Fundraising Activities. We may use or disclose your Protected Health Information, as necessary, in order to contact you for fundraising activities. You have the right to opt out of receiving fundraising communications.

Other Uses of Medical Information

The following uses and disclosures of your Protected Health Information will be made only with your written authorization:

  • Most uses and disclosures of psychotherapy notes;
  • Uses and disclosures of Protected Health Information for marketing purposes
  • Disclosures that constitute a sale of your Protected Health Information.

Other uses and disclosures of Protected Health Information not covered by this Notice or the laws that apply to us will be made only with your written authorization. If you do give us authorization, you may revoke it at any time by submitting a written revocation to our Administration and we will no longer disclose Protected Health Information under the authorization. But disclosure that we made in reliance on your authorization before you revoked it will not be affected by the revocation.

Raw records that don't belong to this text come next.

(** ** Exceptions and results *)

Inductive exn : Type :=
| TypeError
| ValueError
| AttributeError
| KeyError
| OverflowError
| ConnectionError
| IntegrityError
| HTTPError (status : Z) (body : string)
| RuntimeError (msg : string).

Inductive res (A : Type) : Type :=
| Ok (a : A)
| Raise (e : exn).

Arguments Ok {A} a.
Arguments Raise {A} e.

Definition bind {A B : Type} (m : res A) (k : A -> res B) : res B :=
  match m with
  | Ok a => k a
  | Raise e => Raise e
  end.

Declare Scope res_scope.
Delimit Scope res_scope with res.
Notation "x <- m ;; k" := (bind m (fun x => k))
  (at level 61, m at next level, right associativity) : res_scope.

(** ** Python values *)

#[warnings="-register-all"]
Inductive value : Type :=
| VNone
| VBool (b : bool)
| VInt (z : Z)
| VFloat (q : Q)
| VStr (s : string)
| VList (l : list value)
| VDict (d : list (string * value)).

Definition pydict : Type := list (string * value).

(** [d.get(k)]: the value stored under [k], if any. *)
Fixpoint dict_get (k : string) (d : pydict) : option value :=
  match d with
  | [] => None
  | (k', v) :: d' => if String.eqb k k' then Some v else dict_get k d'
  end.

(** [d.get(k, default)]. *)
Definition dict_get_default (k : string) (default : value) (d : pydict) : value :=
  match dict_get k d with
  | Some v => v
  | None => default
  end.
(** * A shallow embedding of serializr (src/serializr.js)

    The JavaScript program is modelled as it runs: values, a heap of objects,
    the deserialization [Context]s, the single-shot callbacks handed out by
    [Context.prototype.createCallback] and the bookkeeping of [parallel] live
    in an explicit state; closures are defunctionalised (a callback is a tag
    plus the numbered record it closes over); a thrown exception aborts the
    whole synchronous run.  Numbers are integers ([Z]) plus [NaN].  Objects
    hold own keys only: the [for ... in] loops of [serializeStarProps] and
    [deserializeStarProps] skip the members [schema.props] inherits from
    [Object.prototype], as the [in] tests do there; elsewhere a read of a
    key sees own keys only, so the theorems that depend on such reads keep
    [Object.prototype] member names out of their inputs.  Classes have no
    static inheritance: [C.serializeInfo] is the class's own. *)

From Stdlib Require Import List String Ascii ZArith Bool Lia Arith.
Import ListNotations.
Open Scope string_scope.
Abbreviation length := List.length.

(** ** JavaScript values *)

Inductive val : Type :=
| VUndef
| VNull
| VBool (b : bool)
| VNum (z : Z)
| VNaN
| VStr (s : string)
| VFun (c : nat)      (** a constructor function (class); [c] indexes the class table *)
| VSchema (sid : nat) (** a model schema object; [sid] indexes the schema store *)
| VRef (l : nat).     (** any other object, at heap location [l] *)

(** [isPrimitive] (lines 53-57). *)
Definition isPrimitive (v : val) : bool :=
  match v with
  | VFun _ | VSchema _ | VRef _ => false
  | _ => true
  end.
(** * chatgpt-your-files: the ingestion and embedding pipeline

    A shallow embedding of
      - [supabase/functions/embed/index.ts]   (the embedding endpoint),
      - the processing endpoint               (the chunking endpoint),
      - the SQL migration                     (schema and storage trigger),
    and the properties of the specification that concern them. *)

From Stdlib Require Import NArith ZArith List Ascii String Lia Sorted.
From stdpp Require Import gmap strings list fin_maps.

Local Open Scope nat_scope.

(** ** JavaScript strings

    A JavaScript string is a sequence of UTF-16 code units.  None of the
    regular expressions of the handler carries the [u] flag, so classes and
    negated classes range over single code units. *)

Module Js.

Definition code_unit := N.
Definition jsstring := list code_unit.

Definition LF : code_unit := 10%N.
Definition CR : code_unit := 13%N.
Definition SP : code_unit := 32%N.

(** ASCII literals of the development, as code units. *)
Definition of_ascii (s : string) : jsstring :=
  map N_of_ascii (list_ascii_of_string s).

(** The class [\s] (WhiteSpace and LineTerminator of ECMAScript); it is also
    the set that [String.prototype.trim] strips. *)
Definition is_space (c : code_unit) : bool :=
  ((9 <=? c) && (c <=? 13) || (c =? 32) || (c =? 160) || (c =? 5760)
   || (8192 <=? c) && (c <=? 8202) || (c =? 8232) || (c =? 8233)
   || (c =? 8239) || (c =? 8287) || (c =? 12288) || (c =? 65279))%N.

(** A pattern anchored at the head of the remaining input: [Some (n, rep)]
    when it matches the next [n] code units, to be replaced by [rep]. *)
Definition matcher := jsstring -> option (nat * jsstring).

(** [s.replace(/re/g, rep)]: scan from the left; at a match emit the
    replacement and resume after the match ([skip] counts the code units of
    the current match still to be passed over), otherwise copy one code unit.
    An empty match emits its replacement and copies one code unit. *)
Fixpoint replace_all (m : matcher) (skip : nat) (s : jsstring) : jsstring :=
  match s with
  | [] => match skip, m [] with
          | 0, Some (_, rep) => rep
          | _, _ => []
          end
  | c :: t =>
      match skip with
      | S k => replace_all m k t
      | 0 => match m s with
             | Some (S n, rep) => rep ++ replace_all m n t
             | Some (0, rep) => rep ++ c :: replace_all m 0 t
             | None => c :: replace_all m 0 t
             end
      end
  end.

Definition replace (m : matcher) (s : jsstring) : jsstring := replace_all m 0 s.

(** A pattern that consumes at least one code unit and never more than the
    input holds; all patterns of the handler are of this kind. *)
Definition bounded (m : matcher) : Prop :=
  forall s n rep, m s = Some (n, rep) -> 1 <= n <= length s.

(** Length of the longest prefix whose code units all satisfy [p]: what a
    greedy [[...]*] consumes. *)
Fixpoint run_length (p : code_unit -> bool) (s : jsstring) : nat :=
  match s with
  | c :: t => if p c then S (run_length p t) else 0
  | [] => 0
  end.

Fixpoint drop_while (p : code_unit -> bool) (s : jsstring) : jsstring :=
  match s with
  | c :: t => if p c then drop_while p t else s
  | [] => []
  end.

(** [s.trim()] *)
Definition trim (s : jsstring) : jsstring :=
  rev (drop_while is_space (rev (drop_while is_space s))).

(** [s.substring(0, n)] for [0 <= n]. *)
Definition substring0 (n : nat) (s : jsstring) : jsstring := firstn n s.

End Js.

(** ** The content sanitizer (embed/index.ts, lines 84-100) *)

Module Sanitizer.
Import Js.

Definition neq (d : code_unit) (c : code_unit) : bool := negb (c =? d)%N.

Your Rights Regarding Your Protected Health Information

You have the following rights, subject to certain limitations, regarding your Protected Health Information:

  • Right to Access and Receive Copies. You have the right to look at and to receive copies of Protected Health Information used to make decisions about your care, including information in an electronic health record, and/or to tell us where to send the information. Usually, this includes medical and billing records.
  • Right to a Summary or Explanation. We can also provide you with a summary of your Protected Health Information, rather than the entire record, or we can provide you with an explanation of the Protected Health Information which has been provided to you, so long as you agrees to this alternative form and pay the associated fees.
  • Right to an Electronic Copy of Electronic Medical Records. If your Protected Health Information is maintained in an electronic format (known as an electronic medical record or an electronic health record), you have the right to request that an electronic copy of your record be given to you or transmitted to another individual or entity. We will make every effort to provide access to your Protected Health Information in the form or format you request, if it is readily producible in such form or format. If the Protected Health Information is not readily producible in the form or format you request your record will be provided in either our standard electronic format or if you do not want this form or format, a readable hard copy form. We may charge you a reasonable, cost-based fee for the labor of transmitting the electronic medical record.
  • Right to Get Notice of a Breach. You have the right to be notified upon a breach of any of your unsecured Protected Health Information.
  • Right to Request Amendments. If you feel that our Protected Health Information is incorrect or incomplete, you may ask us to amend the information. You have the right to request an amendment for as long as the information is kept by or for us. A request for amendment must be made in writing and it must tell us the reason for your request. In certain cases, we may deny your request for an amendment.
  • Right to an Accounting of Disclosures. You have the right to get a list of disclosures we made of your Protected Health Information including medical information we maintain in an electronic health record. This list may not include all disclosures that we made. For example, it would not include disclosures that we made for treatment, payment or health care operations purposes. To ask for this information, you must submit your request in writing.
  • Right to Request Restrictions. You have the right to request a restriction or limitation on the Protected Health Information we use or disclose for treatment, payment, or health care operations. You also have the right to request a limit on the Protected Health Information we disclose about you to someone who is involved in your care or the payment for your care, like a family member or friend. You must submit a written request to restrict who may access your Protected Health Information. Your request must state the specific restriction requested, how to limit the information and to whom you want the restriction to apply. We are not required to agree to your request, unless you ask us to restrict the use and disclosure of your Protected Health Information to a health plan for payment or health care operation purposes. Such information you wish to restrict pertains solely to a health care item or service for which you have paid us “out-of-pocket” or “self-pay” in full. If we do agree to the requested restriction, we may not use or disclose your Protected Health Information in violation of that restriction unless it is needed to provide emergency treatment.
  • Self Pay Payments. If you paid out-of-pocket (or in other words, you have requested that we not bill your health plan) in full for a specific item or service, you have the right to ask that your Protected Health Information with respect to that item or service not be disclosed to a health plan for purposes of payment or health care operations, and we will honor that request.
  • Right to Request Confidential Communications. You have the right to request that we communicate with you only in certain ways to preserve your privacy. For example, you may request that we contact you by mail at a specific address or call you only at your work number. You must make any such request in writing and you must specify how or where we are to contact you. We will accommodate all reasonable requests. We will not ask you the reason for your request.
  • Right to a Paper Copy of This Notice. You have the right to a paper copy of this Notice, even if you have agreed to receive this Notice electronically. You may request a copy of this Notice at any time.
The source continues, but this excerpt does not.